A close-up shot of Attorney General Ken Paxton of Texas.
Credit...Damon Winter/The New York Times

By Kevin D. Williamson

Mr. Williamson is a national correspondent at The Dispatch.

How far can Republicans go as a party of trolls? The answer suggested by Donald Trump, president of these United States, is … awfully far.

Mr. Trump is sui generis. But what about Attorney General Ken Paxton of Texas? Throughout his career and in the Republican Senate primary, he has explored the outer limits of the troll-as-tribune model of politics.

So far, that’s been working out pretty well for him. Sure, he forced his way into a primary runoff against John Cornyn, a four-term incumbent senator who received tens of millions of dollars of support, a lopsided financial advantage in the most expensive Senate primary on record. All that money didn’t close the deal, and it generally means trouble when an incumbent faces a runoff. Mr. Paxton might very well be the G.O.P. nominee to face the Democratic Senate candidate, James Talarico, a mild-mannered Presbyterian seminarian Texas Democrats chose over their own more trollish candidate, Representative Jasmine Crockett.

An endorsement from President Trump could prove dispositive for either Republican candidate. There are Trump loyalists supporting both candidates — the presidential campaign manager Chris LaCivita is a senior adviser for a Pro-Cornyn super PAC, and the impresario Steve Bannon has thrown his weight behind Mr. Paxton — but the president, disinclined to risk backing a loser in the primary and fearful of giving up a Senate seat in November, offered no endorsement before Tuesday’s election. It might also be the case that the voters who supported the third primary candidate, Wesley Hunt, himself a Trumpist, will turn to Mr. Cornyn and not Mr. Paxton in the runoff.

Nothing is certain. But the fact that Mr. Paxton has come so far without explicit support from the White House cannot be seen as anything other than a victory for the Texas attorney general and his brand of politics.

Mr.
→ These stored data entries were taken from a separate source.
(** X2. [delete_user] answers 404 "User not found" and changes nothing
    when no stored user has the given id. Otherwise it answers "User
    deleted successfully" and removes exactly one document, the first one
    with that id: the users before it and after it stay, in their order.
    The settings are never touched. *)
Theorem delete_user_removes_first_match :
  forall (user_id : string) (current_user : User.t) (w : world),
    let r := delete_user user_id current_user w in
    ((forall d : doc, d ∈ db_users w -> d !! "id" ≠ Some (VStr user_id)) ->
       outcome r = Raise (HTTPException 404 "User not found")
       /\ db_users (final r) = db_users w)
    /\ (forall d : doc,
          List.find (matches {["id" := VStr user_id]}) (db_users w) = Some d ->
          outcome r = Ok "User deleted successfully"
          /\ exists l1 l2,
               db_users w = (l1 ++ d :: l2)%list
               /\ db_users (final r) = (l1 ++ l2)%list
               /\ Forall (fun x : doc => x !! "id" ≠ Some (VStr user_id)) l1)
    /\ db_settings (final r) = db_settings w.
Proof.
  intros user_id current_user w r. subst r.
  unfold delete_user, bind. rewrite delete_one_eq. unfold documents.
  split_and!.
  - intros Hall.
    rewrite remove_first_None; [done|]. by apply find_singleton_None.
  - intros d Hf.
    destruct (remove_first_Some _ _ _ Hf) as (l1 & l2 & Hl & -> & Hno).
    split; [done|]. exists l1, l2. split_and!; [done | done |].
    eapply Forall_impl; [exact Hno|]. intros x Hx Hid. cbv beta in Hx.
    rewrite matches_singleton in Hx.
    apply (field_matches_Some x "id" (VStr user_id)) in Hid; [congruence | done].
  - by destruct (remove_first _ _).
Qed.


End Deletion.

(** ** Listing users *)



Lemma mapM_pure_world {A B} (f : A -> result B) (l : list A) (w : world) :
  final (mapM (fun a => pure (f a)) l w) = w.
Proof.
  induction l as [|a l IH]; simpl; [done|].
  unfold bind, pure at 1. destruct (f a) as [b|e]; [|done].
  destruct (mapM (fun a => pure (f a)) l w) as [[bs|e] w']; simpl in IH; by subst.
Qed.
Paxton’s trolling his way through a Republican primary is one thing, but a general election is something else. It’s not that the Democrats are immune from the trolling temptation — Ms. Crockett rode that pony a long way — but Mr. Paxton might be described, without exaggeration, as the most scandal-plagued politician in the country. And he has achieved the feat of ousting Ted Cruz as Texas’s least likable elected official.